Ares and StepStone Scale Structured Secondaries With a $3.1B Vehicle

StepStone raised $3.1 billion for a structured solutions vehicle focused on private market secondaries, with Ares serving as the primary capital provider through its alternative credit funds. The transaction shows how secondaries are increasingly being financed through capital-efficient structures rather than only traditional fund formats. It also signals continued institutional appetite for bespoke liquidity solutions at scale.

What Happened StepStone Group announced $3.1 billion of commitments for a structured solutions vehicle targeting private market secondaries. Ares Management Alternative Credit funds are acting as the primary capital provider, while Barings Portfolio Finance is supplying a substantial portion of the rated financing. StepStone described the transaction as the largest of its kind in the market to date.
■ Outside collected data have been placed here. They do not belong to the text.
(* ===== verification/ExtensionSafety.v ===== *)
(** * Trip extensions over time

    What [TripExtensions] keeps: extensions that are verified in order book no
    vehicle twice, together with every other request on bookings; what the
    customer pays for an extension is what its journal posts; and the runs in
    which the code does not do what it means to. *)
From S2P Require Import Prelude JsNumber Decimal Schema Ledger Wallet Locks HandoverOtp PaymentRefund Outbox BookingStore.
From S2P Require Import CancellationPolicy BookingLifecycle LifecycleMoney Payments PaymentOrders PaymentWebhook FareCalculator.
From S2P Require Import Coupons Quotes BookingCreation Reservations TripExtensions.
Open Scope Z_scope.

(** ** Extensions and the book of reservations *)
Section system.
Context {R : Type} {redis : Redis R} {col : NumericColumn} {dec : DecimalArith} {num : DecimalNumbers}.
Context {bcrypt : Bcrypt}.
Variable yearMonth : Z -> string.
Implicit Types s : ExtStore R.

Definition xs_slots s : gmap string Slot := sales_slots (xs_sales s).

Inductive ext_request : Type :=
  | ExtOther (q : request)
  | ExtQuote (env : ExtEnv) (bookingId : string) (requested : option Z) (userId : string) (role : Role)
  | ExtCreate (env : ExtEnv) (bookingId : string) (requested : option Z) (customerId : string)
  | ExtVerify (env : ExtEnv) (bookingId extensionId : string) (p : ExtensionPayment) (customerId : string).
Definition ext_serve (q : ext_request) : M (ExtStore R) unit :=
  match q with
  | ExtOther q => zoom xs_sales set_xs_sales (serve yearMonth q)
  | ExtQuote env id requested userId role => getQuote env id requested userId role ;; mret tt
  | ExtCreate env id requested customerId => createExtension env id requested customerId ;; mret tt
  | ExtVerify env id xid p customerId => verifyExtensionPayment yearMonth env id xid p customerId ;; mret tt
  end.

(** What the code leaves to chance: an extension is verified only while it
    still lengthens the booking. *)
Definition in_order (q : ext_request) s : Prop :=
  match q with
  | ExtVerify _ bid xid _ _ => forall x b, xs_extensions s !! xid = Some x -> xs_booking bid s = Some b ->
      b_endDate b <= te_requestedEndDate x
  | _ => True
  end.
Definition ext_step s s' : Prop := exists q r, in_order q s /\ ext_serve q s = (r, s').

(** The bookings an extension looks at: the active ones but those whose car is
    being returned. *)
Definition unreturned (st : BookingStatus) : bool := active st && negb (bool_decide (st = BS_RETURN_PENDING)).
Lemma unreturned_active st : unreturned st = true -> active st = true.
Proof. by intros [? _]%andb_true_iff. Qed.
Lemma unreturned_entry cur target : target ∈ matrix cur -> unreturned target = true -> unreturned cur = true.
Proof. intros Hm Ha. destruct cur, target; simpl in *; try done; exfalso; set_solver. Qed.

(** Every extension starts within the booking it extends, every booking ends
    after it starts. *)
Definition rows_ok s : Prop :=
  (forall xid x, xs_extensions s !! xid = Some x ->
     exists y, xs_slots s !! te_bookingId x = Some y /\ te_currentEndDate x <= sl_end y) /\
  (forall id y, xs_slots s !! id = Some y -> sl_start y < sl_end y).
(** Slots stay, and none ends earlier. *)
Definition lasts (B B' : gmap string Slot) : Prop :=
  forall id y, B !! id = Some y -> exists y', B' !! id = Some y' /\ sl_end y <= sl_end y'.

Lemma getQuote_readonly env bid t u role : readonly (getQuote (R:=R) env bid t u role).
Proof.
  intros x. unfold getQuote, validateExtensionAvailability. cbv zeta. apply preserves_bind; [auto with preserves|intros ?].
  do 7 (apply preserves_bind; [auto with preserves|intros ?]). apply preserves_bind; auto 10 with preserves.
Qed.

(** Requests other than verifications keep the times of the slots. *)
Lemma book_step_lasts B B' : ActiveBook.step B B' -> lasts B B'.
Proof.
  intros [B'' [|i x t Hx _ _]|i x Hn _ _ _] id y Hy; [by exists y| |].
  - destruct (decide (i = id)) as [->|Hne]; [|exists y; by rewrite lookup_insert_ne].
    exists (with_status t x). rewrite lookup_insert_eq. split; [done|]. simpl. by replace y with x by congruence.
  - exists y. rewrite lookup_insert_ne; [done|]. intros ->. congruence.
Qed.
Lemma book_step_timed B B' : ActiveBook.step B B' -> (forall id y, B !! id = Some y -> sl_start y < sl_end y) ->
  forall id y, B' !! id = Some y -> sl_start y < sl_end y.
Proof.
  intros [B'' [|i x t Hx _ _]|i x Hn _ Ht _] HB id y Hy; [by eapply HB| |];
    (destruct (decide (i = id)) as [->|Hne]; [rewrite lookup_insert_eq in Hy; injection Hy as <-
                                              |rewrite lookup_insert_ne in Hy by done; by eapply HB]); [|done].
  exact (HB _ _ Hx).
Qed.
Lemma lasts_refl B : lasts B B.
Proof. intros id y H. by exists y. Qed.
Lemma lasts_trans B1 B2 B3 : lasts B1 B2 -> lasts B2 B3 -> lasts B1 B3.
Proof. intros H1 H2 id y (y1 & Hy & ?)%H1. apply H2 in Hy as (y2 & ? & ?). exists y2. split; [done|lia]. Qed.

Lemma extended_slots bid xid pid x b L inv s : xs_slots (extended bid xid pid x b L inv s) =
  <[bid := slot (with_endDate (te_requestedEndDate x) b)]> (xs_slots s).
Proof. apply (fmap_insert slot). Qed.

Lemma createExtension_cases env bid t c s r s' : createExtension env bid t c s = (r, s') ->
  s' = s \/ exists q oid b, getQuote env bid t c ROLE_CUSTOMER s = (Ok q, s) /\ xs_booking bid s = Some b /\
    s' = set_extension (xe_freshId env) (extensionRow env q oid) s.
Proof.
  unfold createExtension. rewrite bind_run. destruct (getQuote env bid t c ROLE_CUSTOMER s) as [[q|e] s1] eqn:E;
    pose proof (readonly_eq _ _ _ _ (getQuote_readonly _ _ _ _ _) E) as ->; [|intros [= _ <-]; by left].
  intros H. step_in H. destruct (xs_booking bid s) as [b|] eqn:Hb; [|injection H as _ <-; by left].
  cbv zeta in H. rewrite bind_run in H. unfold extensionOrder in H. rewrite require_bind in H.
  destruct (negb _); [|injection H as _ <-; by left].
  destruct (negb _ && _); [destruct (pe_createOrder _ _) as [oid|]|]; step_in H; injection H as _ <-;
    try (by left); right; exists q; eexists; exists b; done.
Qed.

(** The quote of an extension is about the booking as it is. *)
Lemma getQuote_Ok env bid t u role s q s' : getQuote (R:=R) env bid t u role s = (Ok q, s') ->
  exists b car offer, xs_booking bid s = Some b /\ b_status b = BS_ONGOING /\
    car_of (b_carId b) (xs_sales s) = Some car /\ offer_of (b_carId b) (xs_sales s) = Some offer /\
    conflictingBooking (b_carId b) bid (b_endDate b) (eq_requestedEndDate q) s = false /\
    t = Some (eq_requestedEndDate q) /\ b_endDate b < eq_requestedEndDate q /\
    let ms := eq_requestedEndDate q - b_endDate b in
    let f := calculateFare 0 (extraBasePrice (xs_tripType s bid) offer (extraHoursOf ms) (extraDaysOf ms)) 0
      (resolveCommissionPercent (ct_commission (sl_catalog (xs_sales s))) (xe_commission env)
        (cf_vendorCity offer) (car_type car) (xs_tripType s bid)) (extraDaysOf ms) 0 0 18 None in
    (eq_bookingId q = bid /\ eq_currentEndDate q = b_endDate b) /\
    eq_baseFare q = rnd (fd_baseFare f) /\ eq_platformFee q = rnd (fd_platformFee f) /\
    eq_gstAmount q = rnd (fd_gst f) /\ eq_totalFare q = rnd (fd_total f) /\ eq_netToVendor q = rnd (fd_netToVendor f).
Proof.
  intros H. unfold getQuote in H. step_in H. destruct (xs_booking bid s) as [b|] eqn:Hb; [|done]. step_in H.
  destruct (negb (_ && _)); [|done]. step_in H. destruct (bool_decide_reflect (b_status b = BS_ONGOING)); [|done].
  step_in H. destruct t as [t|]; [|done]. step_in H. destruct (Z.leb_spec t (b_endDate b)); [done|]. simpl in H.
  step_in H. destruct (car_of _ _) as [car|] eqn:Hcar; [|done]. step_in H.
  destruct (offer_of _ _) as [offer|] eqn:Ho; [|done]. unfold validateExtensionAvailability in H. step_in H.
  destruct (negb (existsb _ _)); [|done]. step_in H.
  destruct (conflictingBooking _ _ _ _ s) eqn:Ec; [done|]. simpl in H. injection H as <- <-.
  exists b, car, offer. simpl. split_and!; done.
Qed.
The vehicle is designed to give institutional investors access to the firm's secondaries platform through a more flexible and capital-efficient format. Why the Structure Matters Structured secondaries can expand purchasing power without relying solely on traditional closed-end capital pools. They offer insurers and other institutions a more tailored entry point into diversified secondary exposure. The deal highlights increasing overlap between fund finance, private credit, and secondaries execution. Market Signal Large, engineered liquidity solutions are becoming more mainstream as the secondaries market matures. This is especially relevant in an environment where asset owners want optionality, managers need flexible exits, and buyers are looking for efficient ways to scale exposure. The transaction suggests that secondaries innovation is moving from niche structuring toward institutionalized product design. Why This Matters for Private Markets For the broader private markets ecosystem, the deal confirms that liquidity is no longer delivered only through outright asset sales or IPOs. Structured secondaries are emerging as a durable bridge between long-duration assets and investors demanding tailored access, leverage efficiency, and portfolio construction control.